You know those SMSs/e-mails you get from your favourite brands at which you have shopped? The ones that let you know about some exclusive deals and amazing offers that have been hand-picked or customized for you? Well, in Capillary, the technology behind the scenes is our Bulk Messaging System which enables the brands, i.e. our clients, to send highly personalized, exciting and irresistible offers to you! These SMS/Email campaigns are not only high in volume but they must also reach you at a specific time.


What follows is the first of a three post series, detailing the evolution of our in-house bulk messaging system. In this post we introduce our use case and share our experience of using MySQL as a queue.

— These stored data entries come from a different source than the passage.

(** [Display]: [sep] is empty before the first item. *)
Fixpoint display_items (sep : string) (l : list (option string)) : string :=
  match l with
  | [] => ""
  | i :: l => (sep +:+ opt_string i +:+ display_items "," l)%string
  end.

Definition DataDim_display (d : DataDim) : string := display_items "" (item d).

Inductive StatTarget := All | Ignore | Item (item : string).

Definition StatTarget_display (t : StatTarget) : string :=
  match t with
  | All => "all"
  | Ignore => "ignore"
  | Item v => ("item(" +:+ v +:+ ")")%string
  end.

Record StatDim := mkStatDim { target : option string; collect : DataDim }.

#[export] Instance StatDim_eq_dec : EqDecision StatDim.
Proof. solve_decision. Defined.

Definition StatDim_cmp (self other : StatDim) : comparison :=
  let order := opt_cmp String.compare (target self) (target other) in
  if decide (order = Eq) then DataDim_cmp (collect self) (collect other) else order.

Definition StatDim_display (d : StatDim) : string :=
  (default "*" (target d) +:+ "@" +:+ DataDim_display (collect d))%string.

Definition make_rule_value (req_target : StatTarget) (target_str : string) : option string :=
  match req_target with
  | All => Some target_str
  | Ignore => None
  | Item item => if decide (item = target_str) then Some item else None
  end.

Definition make_dim (req_target : StatTarget) (real_target : string) (data : DataDim) : StatDim :=
  mkStatDim (make_rule_value req_target real_target) data.

(** [DimensionBuilder<()>]. *)
Definition make_dim_unit (req_target : StatTarget) (real_target : string) : StatDim :=
  make_dim req_target real_target empty.

End Dim.

(** ** [model/request.rs] *)
Module Request.
Import Dim.

Inductive StatStage := Gen | Pick | Parse | Sink.

#[export] Instance StatStage_eq_dec : EqDecision StatStage.
Proof. solve_decision. Defined.

Definition StatStage_display (s : StatStage) : string :=
  match s with Gen => "Gen" | Pick => "Pick" | Parse => "Parse" | Sink => "Sink" end.

Record StatReq := mkReq {
  stage : StatStage;
  name : string;
  req_target : StatTarget;
  req_collect : list string;
  max : Z;
}.

Definition match_target (r : StatReq) (target : string) : bool :=
  match req_target r with
  | All => true
  | Ignore => false
  | Item item => bool_decide (target = item)
  end.

Definition data_display (r : StatReq) : option string :=
  if decide (req_collect r = []) then None else Some (String.concat "," (req_collect r)).
Lemma key_count_nonneg f k l : Forall (fun x => 0 <= f x) l -> 0 <= key_count f k l.
Proof. intros H. apply sum_by_nonneg. intros x Hx. rewrite Forall_forall in H. specialize (H x Hx). case_decide; lia. Qed.

Lemma merged_count f st l k key : (forall e v, 0 <= f e -> 0 <= f v -> f e + f v <= USIZE_MAX -> f (slice_merge e v) = f e + f v) ->
  NoDup (item_key <$> l) -> Forall (fun x => s_stage x = st) (l ++ k) -> counts_fit f l k ->
  map_count f (foldl merge_entry (index_self l) k) key = key_count f key l + key_count f key k.
Proof.
  intros Hf Hnd Hst (Hl & Hk & Hb). apply Forall_app in Hst as [Hs1 Hs2].
  rewrite (merge_fold_count f Hf st); [by rewrite index_self_count|by apply Forall_and|by apply index_self_keyed|].
  intros k'. rewrite index_self_count by done. split; [by apply key_count_nonneg|apply Hb].
Qed.

Section MergeLaws.
Context `{CL : CollLaws}.

(** Merging two reports of one stage adds the counts of every key, when
    the receiving report has each key once and the sums fit: what is kept is
    the [2 * max] largest of one record per key, whose total and success are
    the sums over both reports. *)
Theorem merge_adds (self other : StatReport) (st : StatStage)
  (Hmax : 0 <= max (req self) < 2 ^ 63)
  (Hstage : Forall (fun x => s_stage x = st) (data self ++ data other))
  (Hkeys : NoDup (item_key <$> data self))
  (Ht : counts_fit total_ (data self) (data other)) (Hs : counts_fit success_ (data self) (data other)) :
  let m := StatReport_merge self other in
  req m = req self /\ cur_target m = cur_target other /\
  exists full, top_n (2 * max (req self)) full (data m) /\ NoDup (item_key <$> full) /\
    (forall k, k ∈ (item_key <$> full) <-> k ∈ (item_key <$> data self) \/ k ∈ (item_key <$> data other)) /\
    (forall k, key_count total_ k full = key_count total_ k (data self) + key_count total_ k (data other)) /\
    (forall k, key_count success_ k full = key_count success_ k (data self) + key_count success_ k (data other)).
Proof.
  cbn zeta. split; [done|]. split; [done|].
  pose proof Hstage as Hstage'. apply Forall_app in Hstage' as [Hs1 Hs2].
  set (m := foldl merge_entry (index_self (data self)) (data other)).
  assert (keyed st m) as Hm by (apply merge_fold_keyed; [done|by apply index_self_keyed]).
  pose proof (values_nodup st m Hm) as Ek.
  exists (map_to_list m).*2. split_and!.
  - apply top_n_perm with (into_values m); [apply into_values_perm|]. by apply keep_top_spec.
  - rewrite Ek. apply NoDup_fst_map_to_list.
  - intros k. rewrite Ek, <- index_self_dom, <- merge_fold_dom. fold m. rewrite list_elem_of_fmap. split.
    + intros ([k' x] & -> & Hx). apply elem_of_map_to_list in Hx. by exists x.
    + intros [x Hx]. exists (k, x). split; [done|]. by apply elem_of_map_to_list.
  - intros k. rewrite (values_count _ st) by done. by apply (merged_count _ st); [apply total_add|..].
  - intros k. rewrite (values_count _ st) by done. by apply (merged_count _ st); [apply success_add|..].
Qed.
(** A record that shares its key with a later one of the same report is
    forgotten by the next merge into that report, with all it counted; and
    distinct dimensions do share a key: a separator inside a field, a field that
    is a literal star. *)
Theorem merge_forgets_collision :
  (forall (q : StatReq) (t : option string) (pre mid post : list SliceRecord) (a b : SliceRecord) (other : StatReport),
     item_key a = item_key b ->
     StatReport_merge (mkReport q t (pre ++ a :: mid ++ b :: post)) other =
     StatReport_merge (mkReport q t (pre ++ mid ++ b :: post)) other) /\
  StatDim_display (make_dim All "r" (new2 ("a,b", "c"))) = StatDim_display (make_dim All "r" (new2 ("a", "b,c"))) /\
  StatDim_display (make_dim All "r" (new2 ("*", "c"))) = StatDim_display (make_dim All "r" (mkDataDim [None; Some "c"])).
Proof.
  split; [|done]. intros q t pre mid post a b other Hk. unfold StatReport_merge. cbn [data req].
  by rewrite index_self_forgets.
Qed.
End MergeLaws.
(* ===== verification/WplEngineLaws.v ===== *)
(** What the parse engine guarantees ([WplEngine]): which rule an event is
    given to and which rule a miss is blamed on, where every event of a batch
    goes, that late rules stay behind the others, and what the sends deliver. *)
From Stdlib Require Import ZArith Lia String Ascii.
From stdpp Require Import prelude strings gmap pretty sorting.
From S2P Require Import Prelude F64 Text Utf8 DataModel ErrPolicy Picker SinkRuntime Tags Stats Metrics MetricsLaws Dispatcher WplEngine.
Local Open Scope string_scope.
Local Open Scope list_scope.
Local Open Scope Z_scope.
Local Open Scope wp_scope.

(** "Deeper" is a strict weak order: it compares two shares. *)
Class ProgressLaws `{WplApi Ev An E Pg R} := {
  deeper_irrefl p : is_deeper_than p p = false;
  deeper_trans p q r : is_deeper_than p q = true -> is_deeper_than q r = true -> is_deeper_than p r = true;
  deeper_ntrans p q r : is_deeper_than p q = false -> is_deeper_than q r = false -> is_deeper_than p r = false;
}.

(** ** The stable sort *)

Section SortLaws.
Context {A : Type} (ltb : A -> A -> bool).

Lemma insert_sorted_perm x l : insert_sorted ltb x l ≡ₚ x :: l.
Proof. induction l as [|y l IH]; cbn; [done|]. destruct (ltb x y); [done|]. by rewrite IH, Permutation_swap. Qed.

Lemma foldl_insert_perm l acc : foldl (fun acc x => insert_sorted ltb x acc) acc l ≡ₚ acc ++ l.
Proof.
  revert acc. induction l as [|x l IH]; intros acc; cbn [foldl]; [by rewrite app_nil_r|].
  rewrite IH, insert_sorted_perm. cbn. by rewrite Permutation_middle.
Qed.

Lemma stable_sort_perm l : stable_sort ltb l ≡ₚ l.
Proof. apply foldl_insert_perm. Qed.

Hypothesis ltb_asym : forall x y, ltb x y = true -> ltb y x = false.
Hypothesis ltb_ntrans : forall x y z, ltb x y = false -> ltb y z = false -> ltb x z = false.

(** No element is before a smaller one. *)
Definition ordered (l : list A) : Prop := StronglySorted (fun x y => ltb y x = false) l.

Lemma insert_sorted_ordered x l : ordered l -> ordered (insert_sorted ltb x l).
Proof.
  induction 1 as [|y l Hl IH Hy]; cbn; [by repeat constructor|]. destruct (ltb x y) eqn:E.
  - constructor; [by constructor|]. constructor; [by apply ltb_asym|].
    eapply Forall_impl; [exact Hy|]. intros z Hz. eapply ltb_ntrans; [exact Hz|]. by apply ltb_asym.
  - constructor; [done|]. rewrite insert_sorted_perm. by constructor.
Qed.

Lemma stable_sort_ordered l : ordered (stable_sort ltb l).
Proof.
  unfold stable_sort. assert (forall acc, ordered acc -> ordered (foldl (fun acc x => insert_sorted ltb x acc) acc l)) as HH.
  { induction l as [|x l IH]; intros acc Hacc; cbn; [done|]. by apply IH, insert_sorted_ordered. }
  apply HH. constructor.
Qed.
End SortLaws.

Needless to say, this version of the module required a complete overhaul when we hit scalability issues.

Campaign Management Tool

Fig 1 : Explains the workflow of a campaign.

First, a marketing manager creates a template like “Hi {{first_name}}! Stop by our store {{store_name}} and redeem this {{voucher}} to get 5% off on your bill!”, and specifies the list of customers to be targeted. This template is used to create a personalized message by replacing each of the tags present with values specific to every customer. Eg : {{first_name}} has a value “John” for user 1 , “Susan” for user 2 etc. These messages are finally delivered to the customers by our communication engine, which routes the same to third party gateways. In this whole process, each message goes through various state changes before reaching the customers. The lifecycle of every message is tracked in order to enable the monitoring of the campaign by our clients. Each state change is handled by an independent module or part of a module that processes the messages in first-in-first-out policy and the subsequent module picks up from that point. This is well elucidated in the figure shown above(Fig. 1).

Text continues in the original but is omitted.